Once a line is found to contain "Context", copy it out of the listing.

### [Extracted entries]

-=-=-=-=-

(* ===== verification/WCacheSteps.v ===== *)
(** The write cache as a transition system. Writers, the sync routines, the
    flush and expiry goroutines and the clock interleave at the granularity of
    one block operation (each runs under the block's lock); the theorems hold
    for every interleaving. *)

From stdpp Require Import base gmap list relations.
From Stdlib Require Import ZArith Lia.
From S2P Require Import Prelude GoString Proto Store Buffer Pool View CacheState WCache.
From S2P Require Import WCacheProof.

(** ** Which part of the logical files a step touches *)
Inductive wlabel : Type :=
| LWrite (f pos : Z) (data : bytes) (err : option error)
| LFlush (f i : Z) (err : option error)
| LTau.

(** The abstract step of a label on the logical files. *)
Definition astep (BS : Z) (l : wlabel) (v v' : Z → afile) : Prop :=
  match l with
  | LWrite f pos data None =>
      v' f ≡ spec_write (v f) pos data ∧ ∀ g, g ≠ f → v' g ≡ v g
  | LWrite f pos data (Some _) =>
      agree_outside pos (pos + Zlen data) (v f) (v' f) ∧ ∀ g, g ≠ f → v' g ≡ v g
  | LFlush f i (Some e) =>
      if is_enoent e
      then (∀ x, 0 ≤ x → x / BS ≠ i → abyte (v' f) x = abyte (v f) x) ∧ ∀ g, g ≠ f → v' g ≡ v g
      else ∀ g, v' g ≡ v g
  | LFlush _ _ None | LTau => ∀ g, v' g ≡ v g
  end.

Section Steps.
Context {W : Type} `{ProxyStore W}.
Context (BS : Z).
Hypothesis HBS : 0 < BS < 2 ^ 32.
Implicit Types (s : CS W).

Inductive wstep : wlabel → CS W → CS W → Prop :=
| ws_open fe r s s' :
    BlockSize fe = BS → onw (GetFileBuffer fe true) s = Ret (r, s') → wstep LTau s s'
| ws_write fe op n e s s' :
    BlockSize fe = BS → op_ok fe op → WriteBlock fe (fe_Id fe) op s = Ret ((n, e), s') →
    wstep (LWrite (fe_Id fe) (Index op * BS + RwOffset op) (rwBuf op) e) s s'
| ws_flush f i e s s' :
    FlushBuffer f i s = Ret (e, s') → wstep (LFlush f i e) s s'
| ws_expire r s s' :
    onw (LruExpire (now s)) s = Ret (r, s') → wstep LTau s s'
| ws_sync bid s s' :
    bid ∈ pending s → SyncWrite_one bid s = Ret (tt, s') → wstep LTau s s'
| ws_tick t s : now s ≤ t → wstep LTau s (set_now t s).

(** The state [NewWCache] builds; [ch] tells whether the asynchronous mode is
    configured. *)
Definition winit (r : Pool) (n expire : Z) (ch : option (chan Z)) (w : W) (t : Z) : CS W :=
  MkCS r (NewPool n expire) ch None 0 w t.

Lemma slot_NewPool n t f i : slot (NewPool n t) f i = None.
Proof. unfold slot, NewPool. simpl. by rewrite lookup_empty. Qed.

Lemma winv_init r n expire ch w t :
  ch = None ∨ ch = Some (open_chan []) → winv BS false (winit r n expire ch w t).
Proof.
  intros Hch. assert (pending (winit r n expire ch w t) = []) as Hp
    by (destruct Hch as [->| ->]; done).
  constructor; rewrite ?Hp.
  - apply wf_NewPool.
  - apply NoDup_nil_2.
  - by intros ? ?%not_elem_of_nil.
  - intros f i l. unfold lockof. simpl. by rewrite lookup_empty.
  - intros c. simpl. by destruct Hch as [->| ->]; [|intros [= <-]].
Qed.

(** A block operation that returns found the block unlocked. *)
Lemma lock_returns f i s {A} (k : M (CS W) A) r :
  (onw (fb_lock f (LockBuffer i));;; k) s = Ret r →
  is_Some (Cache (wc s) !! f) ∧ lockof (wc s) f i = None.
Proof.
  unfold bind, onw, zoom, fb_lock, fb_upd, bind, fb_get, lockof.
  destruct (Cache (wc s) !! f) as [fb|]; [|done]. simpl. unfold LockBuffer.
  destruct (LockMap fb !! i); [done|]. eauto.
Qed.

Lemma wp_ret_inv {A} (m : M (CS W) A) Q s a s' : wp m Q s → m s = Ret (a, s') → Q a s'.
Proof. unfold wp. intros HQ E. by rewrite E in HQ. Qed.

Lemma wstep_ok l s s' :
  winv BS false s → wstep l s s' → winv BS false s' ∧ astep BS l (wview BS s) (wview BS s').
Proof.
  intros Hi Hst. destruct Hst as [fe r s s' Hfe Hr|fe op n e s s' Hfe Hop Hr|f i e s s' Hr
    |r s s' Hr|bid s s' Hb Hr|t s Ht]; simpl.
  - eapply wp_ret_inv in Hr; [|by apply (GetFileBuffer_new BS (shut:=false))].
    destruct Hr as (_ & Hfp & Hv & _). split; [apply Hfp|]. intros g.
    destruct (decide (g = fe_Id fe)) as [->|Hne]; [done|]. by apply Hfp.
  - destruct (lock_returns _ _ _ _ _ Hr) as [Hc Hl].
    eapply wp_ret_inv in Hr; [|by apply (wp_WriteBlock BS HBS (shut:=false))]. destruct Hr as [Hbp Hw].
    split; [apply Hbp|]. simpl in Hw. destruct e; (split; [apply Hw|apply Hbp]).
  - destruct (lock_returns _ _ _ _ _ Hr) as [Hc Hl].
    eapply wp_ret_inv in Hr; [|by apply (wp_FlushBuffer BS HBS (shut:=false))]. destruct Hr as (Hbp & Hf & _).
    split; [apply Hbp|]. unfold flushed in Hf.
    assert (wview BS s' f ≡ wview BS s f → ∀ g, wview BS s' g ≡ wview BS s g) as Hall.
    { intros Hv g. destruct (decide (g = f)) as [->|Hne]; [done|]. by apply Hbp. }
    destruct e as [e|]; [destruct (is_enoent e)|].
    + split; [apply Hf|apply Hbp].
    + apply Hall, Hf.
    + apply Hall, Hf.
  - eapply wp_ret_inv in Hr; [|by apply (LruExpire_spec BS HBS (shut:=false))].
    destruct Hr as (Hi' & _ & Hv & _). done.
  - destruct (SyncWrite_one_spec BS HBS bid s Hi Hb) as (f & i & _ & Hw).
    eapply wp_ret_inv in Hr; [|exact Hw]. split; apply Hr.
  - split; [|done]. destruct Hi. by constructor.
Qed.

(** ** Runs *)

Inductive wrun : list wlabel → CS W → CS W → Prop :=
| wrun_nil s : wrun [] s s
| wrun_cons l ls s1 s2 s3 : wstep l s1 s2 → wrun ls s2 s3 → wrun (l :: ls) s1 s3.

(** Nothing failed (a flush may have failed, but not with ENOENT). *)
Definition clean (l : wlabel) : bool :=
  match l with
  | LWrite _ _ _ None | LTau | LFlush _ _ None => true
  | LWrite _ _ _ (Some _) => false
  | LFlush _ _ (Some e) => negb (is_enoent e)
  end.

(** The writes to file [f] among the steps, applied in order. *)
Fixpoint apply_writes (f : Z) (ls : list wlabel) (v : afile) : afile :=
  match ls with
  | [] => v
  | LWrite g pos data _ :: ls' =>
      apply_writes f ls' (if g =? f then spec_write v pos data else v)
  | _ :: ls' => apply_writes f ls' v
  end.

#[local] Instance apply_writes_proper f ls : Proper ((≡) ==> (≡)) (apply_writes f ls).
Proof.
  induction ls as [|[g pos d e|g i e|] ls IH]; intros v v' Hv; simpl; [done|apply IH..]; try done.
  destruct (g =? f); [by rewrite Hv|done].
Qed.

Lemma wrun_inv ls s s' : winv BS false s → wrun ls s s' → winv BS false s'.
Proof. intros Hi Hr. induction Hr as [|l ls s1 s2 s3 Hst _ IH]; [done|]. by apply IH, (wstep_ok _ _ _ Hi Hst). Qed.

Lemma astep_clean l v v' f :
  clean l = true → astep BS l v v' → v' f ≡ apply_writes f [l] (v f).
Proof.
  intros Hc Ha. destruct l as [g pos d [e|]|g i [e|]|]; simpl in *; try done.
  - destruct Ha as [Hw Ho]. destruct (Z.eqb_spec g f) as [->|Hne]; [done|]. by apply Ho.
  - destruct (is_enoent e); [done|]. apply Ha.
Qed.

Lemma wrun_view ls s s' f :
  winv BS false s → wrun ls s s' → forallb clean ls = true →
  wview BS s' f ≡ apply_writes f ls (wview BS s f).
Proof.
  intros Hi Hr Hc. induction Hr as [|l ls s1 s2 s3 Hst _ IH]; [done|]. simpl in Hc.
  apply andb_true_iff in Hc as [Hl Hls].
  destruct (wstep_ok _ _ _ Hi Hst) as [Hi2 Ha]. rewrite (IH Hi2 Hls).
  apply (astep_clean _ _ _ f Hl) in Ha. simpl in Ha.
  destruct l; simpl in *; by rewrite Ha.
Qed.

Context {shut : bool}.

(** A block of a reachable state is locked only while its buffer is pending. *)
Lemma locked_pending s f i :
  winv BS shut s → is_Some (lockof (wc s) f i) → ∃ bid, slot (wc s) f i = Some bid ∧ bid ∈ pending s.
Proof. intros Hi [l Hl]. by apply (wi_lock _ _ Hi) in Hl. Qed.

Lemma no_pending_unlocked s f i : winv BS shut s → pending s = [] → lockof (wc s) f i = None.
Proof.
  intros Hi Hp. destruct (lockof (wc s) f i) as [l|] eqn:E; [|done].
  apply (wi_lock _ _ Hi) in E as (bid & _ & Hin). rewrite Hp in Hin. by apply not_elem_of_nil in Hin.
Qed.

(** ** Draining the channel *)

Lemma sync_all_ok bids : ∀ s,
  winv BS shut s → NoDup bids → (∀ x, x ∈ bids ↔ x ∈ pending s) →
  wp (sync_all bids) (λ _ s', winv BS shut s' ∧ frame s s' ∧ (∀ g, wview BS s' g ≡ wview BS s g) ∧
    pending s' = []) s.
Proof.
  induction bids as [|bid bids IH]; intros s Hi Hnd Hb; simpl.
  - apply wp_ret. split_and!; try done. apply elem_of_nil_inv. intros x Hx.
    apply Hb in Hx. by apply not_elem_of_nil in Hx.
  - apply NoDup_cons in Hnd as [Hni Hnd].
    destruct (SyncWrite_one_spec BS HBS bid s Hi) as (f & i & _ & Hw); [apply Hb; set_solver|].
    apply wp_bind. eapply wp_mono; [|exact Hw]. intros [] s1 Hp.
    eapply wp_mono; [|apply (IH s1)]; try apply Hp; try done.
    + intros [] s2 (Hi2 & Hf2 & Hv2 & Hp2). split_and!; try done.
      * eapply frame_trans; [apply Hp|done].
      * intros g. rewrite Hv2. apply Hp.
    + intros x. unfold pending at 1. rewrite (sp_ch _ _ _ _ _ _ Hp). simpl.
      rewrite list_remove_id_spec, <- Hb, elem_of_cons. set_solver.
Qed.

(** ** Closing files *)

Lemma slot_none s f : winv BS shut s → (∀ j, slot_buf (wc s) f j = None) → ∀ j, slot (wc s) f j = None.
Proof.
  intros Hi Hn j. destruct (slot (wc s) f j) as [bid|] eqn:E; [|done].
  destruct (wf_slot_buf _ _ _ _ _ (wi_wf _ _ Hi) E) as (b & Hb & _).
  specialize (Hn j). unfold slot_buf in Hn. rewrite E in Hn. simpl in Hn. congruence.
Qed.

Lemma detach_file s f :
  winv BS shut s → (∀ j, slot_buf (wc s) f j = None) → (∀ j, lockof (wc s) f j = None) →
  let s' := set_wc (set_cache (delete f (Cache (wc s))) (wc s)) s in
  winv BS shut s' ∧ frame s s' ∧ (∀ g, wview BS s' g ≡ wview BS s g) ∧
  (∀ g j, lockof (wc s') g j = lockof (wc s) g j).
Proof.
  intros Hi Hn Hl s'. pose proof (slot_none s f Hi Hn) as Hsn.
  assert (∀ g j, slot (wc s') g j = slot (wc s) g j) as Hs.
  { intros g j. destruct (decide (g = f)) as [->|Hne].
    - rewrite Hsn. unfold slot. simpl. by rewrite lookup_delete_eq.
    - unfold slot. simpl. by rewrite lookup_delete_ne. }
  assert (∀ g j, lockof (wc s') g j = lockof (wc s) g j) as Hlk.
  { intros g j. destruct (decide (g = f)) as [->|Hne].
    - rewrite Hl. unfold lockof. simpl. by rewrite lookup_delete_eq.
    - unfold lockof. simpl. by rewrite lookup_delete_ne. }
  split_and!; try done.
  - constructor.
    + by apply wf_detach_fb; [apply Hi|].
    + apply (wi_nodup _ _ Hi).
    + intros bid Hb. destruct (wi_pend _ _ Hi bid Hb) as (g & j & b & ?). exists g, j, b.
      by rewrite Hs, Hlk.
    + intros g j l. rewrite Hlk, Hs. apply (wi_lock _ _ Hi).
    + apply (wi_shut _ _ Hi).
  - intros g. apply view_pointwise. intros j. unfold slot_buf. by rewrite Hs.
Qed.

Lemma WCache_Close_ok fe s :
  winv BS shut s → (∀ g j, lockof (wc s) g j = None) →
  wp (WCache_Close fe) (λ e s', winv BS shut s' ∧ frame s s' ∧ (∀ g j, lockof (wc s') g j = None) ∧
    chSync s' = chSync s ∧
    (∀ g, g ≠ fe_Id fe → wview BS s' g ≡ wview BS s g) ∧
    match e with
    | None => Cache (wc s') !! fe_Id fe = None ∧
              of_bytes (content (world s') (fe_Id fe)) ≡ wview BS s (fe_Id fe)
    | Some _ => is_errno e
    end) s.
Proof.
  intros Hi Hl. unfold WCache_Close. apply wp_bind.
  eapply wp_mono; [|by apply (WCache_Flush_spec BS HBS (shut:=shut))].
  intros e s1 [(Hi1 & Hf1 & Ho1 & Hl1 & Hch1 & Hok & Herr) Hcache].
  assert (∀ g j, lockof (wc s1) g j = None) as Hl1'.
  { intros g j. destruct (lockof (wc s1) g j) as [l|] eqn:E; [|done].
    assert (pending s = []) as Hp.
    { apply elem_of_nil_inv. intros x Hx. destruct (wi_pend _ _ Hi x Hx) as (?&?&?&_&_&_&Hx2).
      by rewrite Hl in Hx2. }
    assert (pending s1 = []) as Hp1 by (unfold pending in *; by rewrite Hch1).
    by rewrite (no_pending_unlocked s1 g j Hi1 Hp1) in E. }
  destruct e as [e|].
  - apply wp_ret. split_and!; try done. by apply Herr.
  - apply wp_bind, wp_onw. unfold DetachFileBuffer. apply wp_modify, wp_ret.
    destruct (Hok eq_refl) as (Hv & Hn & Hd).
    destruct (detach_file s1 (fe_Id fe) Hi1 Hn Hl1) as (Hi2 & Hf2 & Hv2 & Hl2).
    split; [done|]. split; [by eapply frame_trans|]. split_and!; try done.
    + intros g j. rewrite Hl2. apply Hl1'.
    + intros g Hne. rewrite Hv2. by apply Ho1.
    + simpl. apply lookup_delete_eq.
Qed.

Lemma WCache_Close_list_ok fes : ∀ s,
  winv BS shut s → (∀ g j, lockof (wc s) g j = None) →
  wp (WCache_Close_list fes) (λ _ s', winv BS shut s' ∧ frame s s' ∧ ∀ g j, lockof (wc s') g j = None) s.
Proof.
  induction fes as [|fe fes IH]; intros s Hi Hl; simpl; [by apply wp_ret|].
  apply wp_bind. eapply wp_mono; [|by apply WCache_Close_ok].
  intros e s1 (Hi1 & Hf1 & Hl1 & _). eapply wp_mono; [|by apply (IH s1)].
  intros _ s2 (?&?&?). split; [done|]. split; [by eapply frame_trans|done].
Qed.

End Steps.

-=-=-=-=-

### [Problem solution]
Context {W : Type} `{ProxyStore W}.
Context (BS : Z).
Context {shut : bool}.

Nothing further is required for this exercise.